Jackie easily demonstrated her relationships with her birth parents, adoptive parents and

adoptive brother through an informal style focused on telling things exactly as they happened

instead of trying to analysis and speak from a more formal point. This was demonstrated when

she was discussing meeting her Nigerian birth father and how he prayed for her in front of her

for about an hour which made her uncomfortable because she did not have religious beliefs and

that was in her 40’s and basically tells her that unless she accepts the faith and becomes a born

again believer there is no place for her in his life and won’t tell his current family about her.

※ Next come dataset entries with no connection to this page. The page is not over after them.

(** Enough fuel for the loop of [POST]. *)
Lemma POST_generated_total `{UrlParser} fuel v u c w :
  ls_inv w -> ls_up w = true ->
  Js.destructure v "targetUrl" "code" = inr (Some (Js.JStr u), c) ->
  u <> "" -> isValidUrl u = true -> Js.truthy c = false -> 1 <= fuel ->
  map_Forall (fun k _ => String.length k <> 6) (ls_links w) ->
  exists l, (run ls_perform (POST fuel (Some v)) w).1 = Normal (RJson 201 (BLink l)).
Proof.
  intros Hi Hu Hd Hne Hurl Hc Hf Hlen. rewrite (POST_gen_run fuel v u c w Hd Hne Hurl Hc).
  unfold gen_tail, gen_unique. run_simpl.
  destruct (generateRandomCode_store w Hi) as [Hm1 (sc & Ho & Hv)].
  destruct (run_frame (generateRandomCode default_code_length) w Hi) as (Hi1 & Hu1 & Hc1).
  destruct (run ls_perform (generateRandomCode default_code_length) w) as [o w1].
  simpl in *. subst o.
  assert (Hfree : ls_links w !! sc = None).
  { destruct (ls_links w !! sc) as [l|] eqn:Hl; [|done].
    destruct (Hlen sc l Hl). by destruct Hv. }
  destruct fuel as [|fuel]; [lia|]. cbn [gen_loop]. run_simpl.
  ls_step. destruct Hs as [-> Hm2]. rewrite Hfree. run_simpl.
  unfold create_link. run_simpl. ls_step. rewrite Hfree in Hs.
  destruct Hs as (i & _ & -> & _). run_simpl. eauto.
Qed.

(** C15: termination of the code-generation loop: when no stored
    code has 6 characters (e.g. an empty table, or only custom codes of
    7 or 8 characters), [POST /api/links] without a usable code and with
    a valid [targetUrl] answers 201 with any fuel of at least one check:
    the first generated code is free. *)
Theorem POST_generated_terminates `{UrlParser} fuel v u c w :
  ls_inv w -> ls_up w = true ->
  Js.destructure v "targetUrl" "code" = inr (Some (Js.JStr u), c) ->
  u <> "" -> isValidUrl u = true -> Js.truthy c = false -> 1 <= fuel ->
  map_Forall (fun k _ => String.length k <> 6) (ls_links w) ->
  exists l, (run ls_perform (POST fuel (Some v)) w).1 = Normal (RJson 201 (BLink l)).
Proof. apply POST_generated_total; assumption. Qed.

(** The run of [POST] with a custom code. *)
Lemma POST_custom_run `{UrlParser} fuel v u s w :
  ls_inv w -> ls_up w = true ->
  Js.destructure v "targetUrl" "code" = inr (Some (Js.JStr u), Some (Js.JStr s)) ->
  u <> "" -> isValidUrl u = true -> s <> "" -> isValidCode s = true ->
  match ls_links w !! s with
  | Some _ =>
      (run ls_perform (POST fuel (Some v)) w).1 = Normal (RJson 409 (BError "Code already exists")) /\
      ls_links (run ls_perform (POST fuel (Some v)) w).2 = ls_links w
  | None => exists i, fresh_id (ls_links w) i /\
      (run ls_perform (POST fuel (Some v)) w).1 =
        Normal (RJson 201 (BLink (mkLink i s u 0 (ls_clock w) None (ls_clock w)))) /\
      ls_links (run ls_perform (POST fuel (Some v)) w).2 =
        <[s := mkLink i s u 0 (ls_clock w) None (ls_clock w)]> (ls_links w)
  end.
Proof.
  intros Hi Hu Hd Hne Hurl Hsne Hcode.
  unfold POST. run_simpl. unfold read_fields. rewrite Hd. run_simpl.
  destruct (String.eqb_spec u "") as [|_]; [done|].
  destruct (String.eqb_spec s "") as [|_]; [done|].
  rewrite Hurl, Hcode. run_simpl. ls_step. destruct Hs as [-> Hm]. run_simpl.
  destruct (ls_links w !! s) as [l|] eqn:Hl; run_simpl; [done|].
  unfold create_link. run_simpl. ls_step. rewrite Hl in Hs.
  destruct Hs as (i & Hf & -> & Hm1). run_simpl. eauto.
Qed.

(** C2: [POST /api/links] with a valid [targetUrl] and a supplied
    valid [code]: 409 with the table unchanged when the code is taken,
    otherwise 201 with the new record ([clicks = 0], no [lastClicked],
    both timestamps now, a fresh id), which the table gains. *)
Theorem POST_custom `{UrlParser} fuel v u s w :
  ls_inv w -> ls_up w = true ->
  Js.destructure v "targetUrl" "code" = inr (Some (Js.JStr u), Some (Js.JStr s)) ->
  u <> "" -> isValidUrl u = true -> s <> "" -> isValidCode s = true ->
  match ls_links w !! s with
  | Some _ =>
      (run ls_perform (POST fuel (Some v)) w).1 = Normal (RJson 409 (BError "Code already exists")) /\
      ls_links (run ls_perform (POST fuel (Some v)) w).2 = ls_links w
  | None => exists i, fresh_id (ls_links w) i /\
      (run ls_perform (POST fuel (Some v)) w).1 =
        Normal (RJson 201 (BLink (mkLink i s u 0 (ls_clock w) None (ls_clock w)))) /\
      ls_links (run ls_perform (POST fuel (Some v)) w).2 =
        <[s := mkLink i s u 0 (ls_clock w) None (ls_clock w)]> (ls_links w)
  end.
Proof. apply POST_custom_run; assumption. Qed.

The memoir also provides insight into Jackie’s adoptive parents struggle with pregnancy

which led them to adoption. Jackie and her adoptive brother are both adoptees because her mum

and dad could not conceive. Jackie provides insight on the struggles her adoptive parents faced in

her memoir when her adoptive mother talks about how the only adoption agencies were religious

back then and they didn’t want to lie about attending church, which they did not in order to adopt

a child. Her mum talks about the fear she faced that if they lied about attending regular church

service and the agency checked up on them that Jackie and her brother could be taken off of

them. She went on to explain that the adoption laws in Glasgow were that children have to reside

with you for two years before it was permanent, at birth mothers were given six months if they

regretted their decision and wanted their children back.


After, Jackie was adopted her birth mother requested a picture of her from her adoptive

parents about 6 months after the adoption which is an interesting request that was completed by

Jackie’s adoptive mother. I thought this provided great insight into the adoption practices over

there because back in the 1950s and 1960s most adoptions in the United States were closed.

Jackie explains throughout her memoir what lovely people her adoptive parents, Helen

and John Kay are and that to her they are her only mum and dad. She demonstrates throughout

her writing that they were still alive and, in their seventies, and resided in the same house she

grew up in and had fond memories there.

Another aspect that the memoir touches on is how Jackie’s adoptive father wants nothing

to do or hear about regarding Jackie’s search and meeting with her birth father. According, to

Jackie’s mum it isn’t that he doesn’t want her to look for him or meet him but it is the fact that he

feels threatened. This memoir gave perspective on the adoptive parents, we often think how it

affects the child; the unknown of the birth parents, the tracing for information to find them and

establishing relationships. Jackie’s dad felt threatened that she was going to meet her birth father

and her relationship with her adoptive father was going to suffer.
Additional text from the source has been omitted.